(Your assignment)
Find every line with the string "Type" in the material below and copy it.

(Records shown)
(** The priority-ordered OR, the URL being read at access [m]. *)
Definition signals_from (p : Page) (n m : nat) : bool :=
  signup_prompt p n || login_form_present p n ||
  url_matches (p m) || title_matches (p (1 + m)%nat) ||
  login_button_present p m || create_account_link p m.


(** The access after the form probe: the password field is not looked
    for when the query for the username field raised. *)
Definition after_form (p : Page) (n : nat) : nat :=
  match snap_query (p (1 + n)%nat) sel_username with
  | Val _ => (3 + n)%nat
  | Exc _ => (2 + n)%nat
  end.

Definition signals (p : Page) (n : nat) : bool :=
  signals_from p n (after_form p n).

(** The verdict on a document that stays as it is. *)
Definition verdict (d : Snapshot) : bool := signals (static d) 0%nat.


End Detector.

(** ** The browser, the clock and the file system *)

Module Browser.

(** A cookie entry as the browsing engine hands it out; stored and
    replayed, never interpreted. *)
Record Cookie : Type := {
  c_name : string; c_value : string; c_domain : string; c_path : string;
  c_expires : Z; c_http_only : bool; c_secure : bool }.

Inductive FileData : Type :=
  | Garbage                          (* not JSON: [json.load] raises *)
  | CookieJson (cs : list Cookie).   (* a JSON array of cookie entries *)

Inductive Msg : Type :=
  | MChecking (url : string)
  | MNavigating (url : string)
  | MAlreadyLoggedIn
  | MInitialCheckError (e : exn)
  | MLoginRequired
  | MCookiesExpired
  | MPleaseLogin (timeout : Z)
  | MLoginDetected (elapsed : Z)
  | MStillWaiting (remaining : Z)
  | MWaiting (remaining : Z)
  | MBlank
  | MNavigatingTarget (url : string)
  | MNavigationError (e : exn)
  | MReachedTarget
  | MNewCookiesSaved
  | MVerificationFailed (attempt : Z) (e : exn)
  | MCouldNotVerify
  | MLoginTimeout
  | MLoadedCookies (n : nat) (file : string)
  | MErrorLoadingCookies (e : exn)
  | MSavedCookies (n : nat) (file : string)
  | MCouldNotAuthenticate
  | MAuthenticationSuccessful
  | MSummarySaved.

(** What the code does to the outside, in order. *)
Inductive Event : Type :=
  | Print (m : Msg)
  | Sleep (secs : Z)
  | Goto (url : string)
  | CheckLogin (url : string)
  | AddCookies (cs : list Cookie)
  | WriteFile (path : string).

(Problem solution)
Record Cookie : Type := {
Inductive FileData : Type :=
Inductive Msg : Type :=
Inductive Event : Type :=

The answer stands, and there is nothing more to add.